Topik pesta dansa masih merupakan topik yang hot di kalangan murid-murid. Mereka senang akan toleransi dari guru-guru. Beberapa bahkan sudah punya pasangan, ada yang cocok, dan ada yang terbalik seratus delapan puluh derajat, ada yang menjadi selebritis karena mendapat pasangan yang ngetop, ada pula yang menjadi bahan lelucon kecil. Tapi semua itu tidak menggugurkan gairah murid-murid. Setiap hari ada saja pasangan-pasangan baru.
Harry sendiri merasa aneh. Dia stress kalau dibebani banyak sekali tugas, tetapi jika tugas-tugas itu ditiadakan dan diganti dengan mencari pasangan dansa, lain lagi ceritanya. Harry masih belum mengajak Cho Chang, Ron dan Hermione sepertinya juga belum mendapat pasangan. Harry jadi agak iri melihat Malfoy ke mana-mana dengan Pansy Parkinson. Kalau hal ini terus berjalan sampai pesta dansa, dia yakin mereka pasti akan berciuman atau mungkin yang lebih hebat lagi.
Mendadak anak-anak Gryffindor yang ramai jadi pendiam. Seperti sore itu, hari kelima bulan November. Ruang Rekreasi Gryffindor dipenuhi anak-anak seperti biasa, tetapi mereka tidak banyak bercakap-cakap. Kalau tidak mengerjakan tugas, mereka hanya diam di tempat, atau membaca − tapi membaca pun kelihatannya tidak serius. Harry, Ron, Hermione, si kembar Weasley, dan Ginny berkelompok di satu meja, mereka juga sedang tidak mengerjakan apa-apa.

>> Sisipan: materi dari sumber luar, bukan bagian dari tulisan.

(* ===== verification/Search.v ===== *)
(** The search itself, [pkg/core/plan/search.go] with the shared runs of
    [comparison.go]: the universe of candidate policies and how it is simulated.

    The context is a parameter that answers each poll; the number of cores and
    the order the goroutines move in are parameters too. [Workers.v] shows they
    decide nothing. *)
From S2P Require Import Prelude Money Dates Model Allocation Fees PlanBase PlanInput SimState Effects Answer Strategies Candidates Sim Ladder.

(** * comparison.go: one run per canonical policy *)

Record cachedPolicyRun := MkPolicyRun { saved_result : Result; saved_err : option perror }.

Definition canonical_effect (l : Position) (e : PrepaymentEffect) : PrepaymentEffect :=
  let stated := Effect (Prepayment (PosContract l)) in
  let e := if bool_decide (stated = PrepayBorrowerChooses) then e else stated in
  if bool_decide (e = PrepayBorrowerChooses) then PrepayShortenTerm else e.
Fixpoint canonical_effects (ls : list Position) (es : list PrepaymentEffect) : res (list PrepaymentEffect) :=
  match ls, es with
  | [], _ => Ok es
  | _ :: _, [] => Panic "index out of range"
  | l :: ls, e :: es => rest ← canonical_effects ls es; Ok (canonical_effect l e :: rest)
  end.
Definition with_effects (p : PlanInput.Policy) (es : list PrepaymentEffect) : PlanInput.Policy :=
  PlanInput.MkPolicy (RequiredOnly p) (PolName p) (Order p) (PolTiming p) es (PolRollover p) (MinPrepay p).
Definition with_name (p : PlanInput.Policy) (name : string) : PlanInput.Policy :=
  PlanInput.MkPolicy (RequiredOnly p) name (Order p) (PolTiming p) (PolEffect p) (PolRollover p) (MinPrepay p).

Definition canonicalPolicy (i : Input) (p : PlanInput.Policy) : res PlanInput.Policy :=
  es ← canonical_effects (Loans i) (PolEffect p); Ok (with_effects p es).
Definition policyKey (p : PlanInput.Policy) : res string := Policy_ID (with_name p "").

(** * The universe *)

(** [u_polls] counts what was asked of the context. *)
Record Universe := MkUniverse {
  u_polls : nat;
  UInput : Input;
  Results : list Result;
  u_orders : list order;
  u_effects : list (list PrepaymentEffect);
  u_timings : list (list Timing);
  u_batches : list Amount;
  u_explored : list Rollover;
  u_nOrders : Z;
  u_nEffects : Z;
  u_nTimings : Z;
  u_trunc : string;
  u_assumed : gmap string nat;
  u_cache : cache;
  u_feeBearer : bool;
  u_attempted : Z;
  u_runs : option (gmap string cachedPolicyRun) }.
#[export] Instance Universe_eta : Eta Universe := λ u,
  MkUniverse (u_polls u) (UInput u) (Results u) (u_orders u) (u_effects u) (u_timings u) (u_batches u)
    (u_explored u) (u_nOrders u) (u_nEffects u) (u_nTimings u) (u_trunc u) (u_assumed u) (u_cache u)
    (u_feeBearer u) (u_attempted u) (u_runs u).

Definition Contains (s sub : string) : bool :=
  match String.index 0 sub s with Some _ => true | None => false end.
Definition truncated (trunc reason : string) : string :=
  if Contains trunc reason then trunc
  else if String.eqb trunc "" then reason else concat_all [trunc; "; "; reason].
Definition truncate (reason : string) : Step Universe unit := writes (set u_trunc (λ t, truncated t reason)).

(** A step over the memo of the universe. *)
Definition on_cache {A} (m : Step cache A) : Step Universe A := λ u,
  match m (u_cache u) with
  | Ok (r, c) => Ok (r, set u_cache (λ _, c) u)
  | Err e => Err e
  | Panic w => Panic w
  end.

(** [candidates]: the product of the axes, cut off at the cap. *)
Definition all_candidates (u : Universe) (r : Rollover) : list PlanInput.Policy :=
  o ← u_orders u; e ← u_effects u; t ← u_timings u; b ← u_batches u;
  [PlanInput.MkPolicy false (or_name o) (or_idx o) t e r b].
Definition candidates (u : Universe) (r : Rollover) : list PlanInput.Policy * bool :=
  let all := all_candidates u r in (take maxPolicies all, Nat.ltb maxPolicies (length all)).

(** What is kept of an outcome, and what ends the search. *)
Fixpoint merge (slots : list (option (perror + Result))) : perror + list Result :=
  match slots with
  | [] => inr []
  | Some (inl e) :: slots => if isInfeasible e then merge slots else inl e
  | Some (inr r) :: slots => match merge slots with inl e => inl e | inr rs => inr (r :: rs) end
  | None :: slots => merge slots
  end.

(** ** Workers *)

(** A goroutine with its own memo: about to poll the context, to take the next
    index, or to run the candidate it took. *)
Inductive worker := Ready (c : cache) | Cleared (c : cache) | Busy (c : cache) (k : nat) | Gone.
Record Pool := MkPool {
  p_polls : nat;
  p_next : nat;
  p_slots : list (option (perror + Result));
  p_team : list worker }.
#[export] Instance Pool_eta : Eta Pool := λ p, MkPool (p_polls p) (p_next p) (p_slots p) (p_team p).

Section Searching.
Context (ctx : nat → option perror) (cores : nat) (schedule : nat → list nat).

Section Team.
Context (i : Input) (policies : list PlanInput.Policy).

(** Worker [w] moves. *)
Definition turn (p : Pool) (w : nat) : result stop Pool :=
  let move x := set p_team (<[w := x]>) in
  match p_team p !! w with
  | None | Some Gone => Ok p
  | Some (Ready c) =>
      let p := set p_polls S p in
      Ok (match ctx (pred (p_polls p)) with Some _ => move Gone p | None => move (Cleared c) p end)
  | Some (Cleared c) =>
      let k := p_next p in
      let p := set p_next S p in
      Ok (if Nat.leb (length policies) k then move Gone p else move (Busy c k) p)
  | Some (Busy c k) =>
      match policies !! k with
      | None => Panic "index out of range"
      | Some pol =>
          match run i pol c with
          | Ok (r, c) => Ok (set p_slots (<[k := Some r]>) (move (Ready c) p))
          | Err e => Err e
          | Panic w => Panic w
          end
      end
  end.

Fixpoint play (p : Pool) (ws : list nat) : result stop Pool :=
  match ws with
  | [] => Ok p
  | w :: ws => p ← turn p w; play p ws
  end.

Definition team (polls workers : nat) : Pool :=
  MkPool polls 0 (replicate (length policies) None) (replicate workers (Ready newCache)).

(** Whoever is still at work when the schedule ends is let finish. *)
Definition drain (workers : nat) : list nat :=
  seq 0 workers ≫= λ w, replicate (3 * (length policies + 2)) w.
End Team.

Definition canceled : Step Universe unit := λ u,
  let n := u_polls u in
  let u := set u_polls S u in
  match ctx n with Some e => Ok (inl e, u) | None => Ok (inr tt, u) end.

(** [simulate]: a saved run under the policy's canonical key, or a new one. *)
Definition simulate (p : PlanInput.Policy) : Step Universe Result :=
  _ ← canceled;
  i ← reads UInput; runs ← reads u_runs;
  match runs with
  | None => on_cache (runs_of i p)
  | Some saved =>
      c ← calls (core (canonicalPolicy i p)); key ← calls (core (policyKey c));
      run ← (match saved !! key with
        | Some run => mret run
        | None =>
            r ← tried (on_cache (runs_of i p));
            let run := match r with inl e => MkPolicyRun no_result (Some e) | inr r => MkPolicyRun r None end in
            _ ← writes (set u_runs (fmap (<[key := run]>)));
            mret run
        end);
      assumed ← reads u_assumed;
      match saved_err run with
      | Some e => refuse e
      | None => mret (set Assumed (λ _, assumed) (set ResPolicy (λ _, p) (saved_result run)))
      end
  end.

Definition keep_feasible (out : list Result) (r : perror + Result) : Step Universe (list Result) :=
  match r with
  | inl e => if isInfeasible e then mret out else refuse e
  | inr r => mret (out ++ [r])
  end.

(** The path that keeps the memo of runs. *)
Definition simulate_saved (policies : list PlanInput.Policy) : Step Universe (list Result) :=
  fold_steps (λ out p, _ ← canceled; r ← tried (simulate p); keep_feasible out r) [] policies.

(** [simulateSerially] carries a memo of its own. *)
Fixpoint serial_from (i : Input) (policies : list PlanInput.Policy) (c : cache) (out : list Result) :
    Step Universe (list Result) :=
  match policies with
  | [] => mret out
  | p :: policies =>
      _ ← canceled;
      '(r, c) ← (λ u, match run i p c with Ok (r, c) => Ok (inr (r, c), u) | Err e => Err e | Panic w => Panic w end);
      out ← keep_feasible out r;
      serial_from i policies c out
  end.
Definition simulateSerially (policies : list PlanInput.Policy) : Step Universe (list Result) :=
  i ← reads UInput; serial_from i policies newCache [].

(** The path on every core. *)
Definition simulate_parallel (workers : nat) (policies : list PlanInput.Policy) : Step Universe (list Result) := λ u,
  match play (UInput u) policies (team policies (u_polls u) workers) (schedule (u_polls u) ++ drain policies workers) with
  | Err e => Err e
  | Panic w => Panic w
  | Ok p => (_ ← canceled; match merge (p_slots p) with inl e => refuse e | inr rs => mret rs end)
      (set u_polls (λ _, p_polls p) u)
  end.

Definition simulateAll (policies : list PlanInput.Policy) : Step Universe (list Result) :=
  runs ← reads u_runs;
  match runs with
  | Some _ => simulate_saved policies
  | None =>
      let workers := Nat.min cores (length policies) in
      if Nat.ltb workers 2 then simulateSerially policies else simulate_parallel workers policies
  end.

Definition cap_reason : string :=
  concat_all ["policies: attempted simulation cap of "; operand_d (Z.of_nat maxPolicies); " per rollover; candidate prefix only"].

Definition explore (r : Rollover) : Step Universe unit :=
  _ ← canceled;
  done ← reads (λ u, bool_decide (r ∈ u_explored u));
  match done with
  | true => mret tt
  | false =>
      _ ← writes (set u_explored (cons r));
      '(policies, capped) ← reads (λ u, candidates u r);
      _ ← (if capped : bool then truncate cap_reason else mret tt);
      _ ← writes (set u_attempted (Z.add (Z.of_nat (length policies))));
      results ← simulateAll policies;
      writes (λ u, set Results (λ rs, rs ++ (set Assumed (λ _, u_assumed u) <$> results)) u)
  end.

(** ** The axes of a normalised input *)

Definition fee_bearing (l : Position) : bool :=
  Nat.ltb 0 (length (Charges (Prepayment (PosContract l)))) || (0 <? FeeBP (Prepayment (PosContract l))).
Definition count_loans (test : Position → bool) (ls : list Position) : nat :=
  length (filter (λ l, test l = true) ls).
Definition creditable (i : Input) (l : Position) : bool :=
  (0 <? PayDay (Cash i)) && bool_decide (Excess l = ExcessReducePrincipal) && (0 <? Sign (PosBalance l)).

Definition orders_reason (n : nat) : string :=
  concat_all ["orders: "; operand_d (Z.of_nat n); " loans exceed the exhaustive limit of "; operand_d (Z.of_nat maxExhaustiveOrders)].
Definition vectors_reason (axis : string) (n : nat) : string :=
  concat_all [axis; ": "; operand_d (Z.of_nat n); " free loans exceed the vector limit of "; operand_d (Z.of_nat maxVectorLoans);
    "; uniform vectors only"].
Definition dropped_reason (total : Z) : string :=
  concat_all ["policies: "; operand_d total; " candidates exceed the cap of "; operand_d (Z.of_nat maxPolicies); "; permutations dropped"].

(** Everything [exploreNormalizedContext] sets before it explores. *)
Definition survey (norm : Input) (assumed : gmap string nat) (memoize : bool) (polls : nat) : pres Universe :=
  let ls := Loans norm in
  let n := length ls in
  let fees := existsb fee_bearing ls in
  named ← core (namedOrders ls);
  let exhaustive := Nat.leb n maxExhaustiveOrders in
  let trunc : string := if exhaustive then ""%string else orders_reason n in
  let orders := dedupeOrders (if exhaustive then named ++ permutations n else named) in
  let effects := effectVectors ls in
  let timings := timingVectors norm ls in
  if Nat.eqb (length effects) 0 || Nat.eqb (length timings) 0 then fails "plan: empty candidate axis"
  else
    let freeEffects := count_loans free_effect ls in
    let freeTimings := count_loans (creditable norm) ls in
    let trunc := if Nat.ltb maxVectorLoans freeEffects then truncated trunc (vectors_reason "effects" freeEffects) else trunc in
    let trunc := if Nat.ltb maxVectorLoans freeTimings then truncated trunc (vectors_reason "timings" freeTimings) else trunc in
    let batches := no_amount :: (if fees then batchThresholds norm else []) in
    let total := Z.of_nat (length orders) * Z.of_nat (length effects) * Z.of_nat (length timings) * Z.of_nat (length batches) in
    let over := Z.of_nat maxPolicies <? total in
    let orders := if over then dedupeOrders named else orders in
    let trunc := if over then truncated trunc (dropped_reason total) else trunc in
    Ok (MkUniverse polls norm [] orders effects timings batches [] (Z.of_nat (length orders)) (Z.of_nat (length effects))
      (Z.of_nat (length timings)) trunc assumed newCache fees 0 (if memoize then Some ∅ else None)).

(** Nothing feasible: the minimum's failure is the one reported. *)
Definition some_result : Step Universe unit :=
  rs ← reads Results; i ← reads UInput;
  match rs with
  | _ :: _ => mret tt
  | [] => _ ← on_cache (minimum i); calls (fails "plan: no feasible policy")
  end.

Definition exploreNormalizedContext (norm : Input) (assumed : gmap string nat) (memoize : bool) (polls : nat) :
    result stop (perror + Universe) :=
  match survey norm assumed memoize polls with
  | Panic w => Panic w
  | Err e => Ok (inl e)
  | Ok u =>
      match (_ ← explore RollFreed; some_result) u with
      | Ok (inl e, _) => Ok (inl e)
      | Ok (inr _, u) => Ok (inr u)
      | Err e => Err e
      | Panic w => Panic w
      end
  end.

Definition ExploreContext (i : Input) : result stop (perror + Universe) :=
  match ctx 0 with
  | Some e => Ok (inl e)
  | None =>
      match Normalize i with
      | Panic w => Panic w
      | Err e => Ok (inl e)
      | Ok (norm, assumed) => exploreNormalizedContext norm assumed false 1
      end
  end.
End Searching.

(** [context.Background()] is never done. *)
Definition background : nat → option perror := λ _, None.
Definition Explore (cores : nat) (schedule : nat → list nat) (i : Input) : result stop (perror + Universe) :=
  ExploreContext background cores schedule i.
(** Policies of one key choose the same. *)
Lemma same_key p q k :
  apart_minimums → plan_policy p → plan_policy q → canonical_key norm p = Ok k → canonical_key norm q = Ok k →
  same_choices norm p q.
Proof using Type.
  intros Hm Hp Hq Hkp Hkq. unfold canonical_key in *.
  apply bind_Ok in Hkp as (cp & Hcp & Hkp). apply bind_Ok in Hkq as (cq & Hcq & Hkq). unfold canonicalPolicy in Hcp, Hcq.
  apply bind_Ok in Hcp as (ep & Hep & [= <-]). apply bind_Ok in Hcq as (eq & Heq & [= <-]).
  apply canonical_effects_spec in Hep as [Hlp Hep]; [|apply Hp]. apply canonical_effects_spec in Heq as [Hlq Heq]; [|apply Hq].
  apply policyKey_parts in Hkp as (mp & Hmp & ->). apply policyKey_parts in Hkq as (mq & Hmq & E).
  cbn [with_effects RequiredOnly Order PolTiming PolEffect PolRollover] in E.
  apply required_words in E as (Hr & Ho & E1).
  apply (words_app _ timing_words) in E1 as [Ht E1]; [|by rewrite (pp_timing p Hp), (pp_timing q Hq)].
  apply (words_app _ effect_words) in E1 as [He E1]; [|by rewrite Hlp, Hlq].
  apply rollover_words in E1 as [Hro E1]. subst eq. split; [done..| | |].
  - unfold shown_minimum in Hmp, Hmq. cbn [with_effects MinPrepay] in Hmp, Hmq.
    destruct (Z.ltb_spec 0 (Sign (MinPrepay p))), (Z.ltb_spec 0 (Sign (MinPrepay q))); [|..|by right].
    + left. apply bind_Ok in Hmp as (x & Hx & [= <-]). apply bind_Ok in Hmq as (y & Hy & [= <-]).
      change (String.append "/min=" (String.append (String.string_of_list_ascii x) "") =
        String.append "/min=" (String.append (String.string_of_list_ascii y) "")) in E1.
      apply append_inj_l in E1. rewrite !append_nil in E1. apply (f_equal String.list_ascii_of_string) in E1.
      rewrite !String.list_ascii_of_string_of_list_ascii in E1. subst y.
      destruct (pp_minimum p Hp) as [|Hp']; [lia|]. destruct (pp_minimum q Hq) as [|Hq']; [lia|]. by apply (Hm _ _ x).
    + apply bind_Ok in Hmp as (x & Hx & [= <-]). by injection Hmq as <-.
    + apply bind_Ok in Hmq as (x & Hx & [= <-]). by injection Hmp as <-.
  - unfold covers. by rewrite Ho, Ht, (pp_effect p Hp), (pp_effect q Hq).
  - intros z j l Hl. assert (is_Some (PolEffect p !! j)) as [e Hep'].
    { apply lookup_lt_is_Some_2. rewrite (pp_effect p Hp). by eapply lookup_lt_Some. }
    assert (is_Some (PolEffect q !! j)) as [e' Heq'].
    { apply lookup_lt_is_Some_2. rewrite (pp_effect q Hq). by eapply lookup_lt_Some. }
    apply (start_same _ _ _ _ _ e e'); try done. specialize (Hep j l e Hl Hep'). specialize (Heq j l e' Hl Heq'). congruence.
Qed.

(** A key is found or the code panics. *)
Lemma canonical_key_Err p e : canonical_key norm p ≠ Err e.
Proof using Type.
  assert (∀ ls es x, canonical_effects ls es ≠ Err x) as Hce.
  { induction ls as [|l ls IH]; intros [|e' es] x; try done. cbn. specialize (IH es).
    destruct (canonical_effects ls es); [done|by specialize (IH e0)|done]. }
  unfold canonical_key, canonicalPolicy. specialize (Hce (Loans norm) (PolEffect p)).
  destruct (canonical_effects _ _) as [es|x|w]; [|by specialize (Hce x)|done]. cbn [mbind result_bind].
  unfold policyKey, Policy_ID. destruct (0 <? Sign _); [|done]. unfold Amount_String, idiv, irem.
  destruct (_ <? 0); destruct (pow10 _ =? 0); try done; cbn [mbind result_bind]; cbv zeta; by destruct (_ || _).
Qed.

(** * The runs saved *)

Definition saved_run (v : perror + Result) : cachedPolicyRun :=
  match v with inl e => MkPolicyRun no_result (Some e) | inr r => MkPolicyRun r None end.
(** An outcome as the universe files it. *)
Definition own_result (r : Result) : Result := set Assumed (λ _, assumed) r.
Definition own_outcome (v : perror + Result) : perror + Result :=
  match v with inl e => inl e | inr r => inr (own_result r) end.

Record shares (u : Universe) : Prop := {
  sh_input : UInput u = norm;
  sh_assumed : u_assumed u = assumed;
  sh_memo : remembered norm (u_cache u);
  sh_runs : ∃ runs, u_runs u = Some runs ∧ ∀ k s, runs !! k = Some s →
    ∃ p v, plan_policy p ∧ canonical_key norm p = Ok k ∧ Run norm p = Ok v ∧ s = saved_run v;
  sh_policies : ∀ ro p, p ∈ fst (candidates u ro) → plan_policy p;
  sh_results : ∀ x, x ∈ Results u → ∃ p r, plan_policy p ∧ Run norm p = Ok (inr r) ∧ x = own_result r }.

(** What a step leaves of the axes. *)
Lemma shares_moved u u' :
  UInput u' = UInput u → u_assumed u' = u_assumed u → u_cache u' = u_cache u → u_runs u' = u_runs u →
  (∀ ro, candidates u' ro = candidates u ro) → Results u' = Results u → shares u → shares u'.
Proof using Type. 
  intros H1 H2 H3 H4 H5 H6 Hu.
  split; [rewrite H1|rewrite H2|rewrite H3|rewrite H4|intros ro p; rewrite H5|rewrite H6]; apply Hu.
Qed.

Context (Ht : clear_terms norm) (Hm : apart_minimums).
Context (ctx : nat → option perror) (Hctx : ∀ m, ctx m = None).

(** The runs a universe has saved, by key. *)
Definition keys_of (u : Universe) : gset string := dom (default ∅ (u_runs u)).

"Kau sudah mendapat pasangan dansa belum?" tanya Harry pada Ron, memecah kesunyian.
"A−aku?" Ron tergagap.
"Ya, kamu. Apa kamu bersama Padma Patil lagi seperti tahun lalu?" tanya Harry.
"Oh, mmm...tidak, bukan dia, tapi aku sudah dapat pasangan," kata Ron, yang wajahnya mulai memerah. Tepatnya, wajah dia dan Hermione.
"Siapa? Cantik, tidak?" Harry makin penasaran.
"Err−cantik, aku suka dia. Sudah lama."
"Harry, Harry, Harry," sela Fred meniru Lockhart dengan amat persis. "Kau percaya bahwa Ronnie kecil kita mendapat cewek yang cantik?"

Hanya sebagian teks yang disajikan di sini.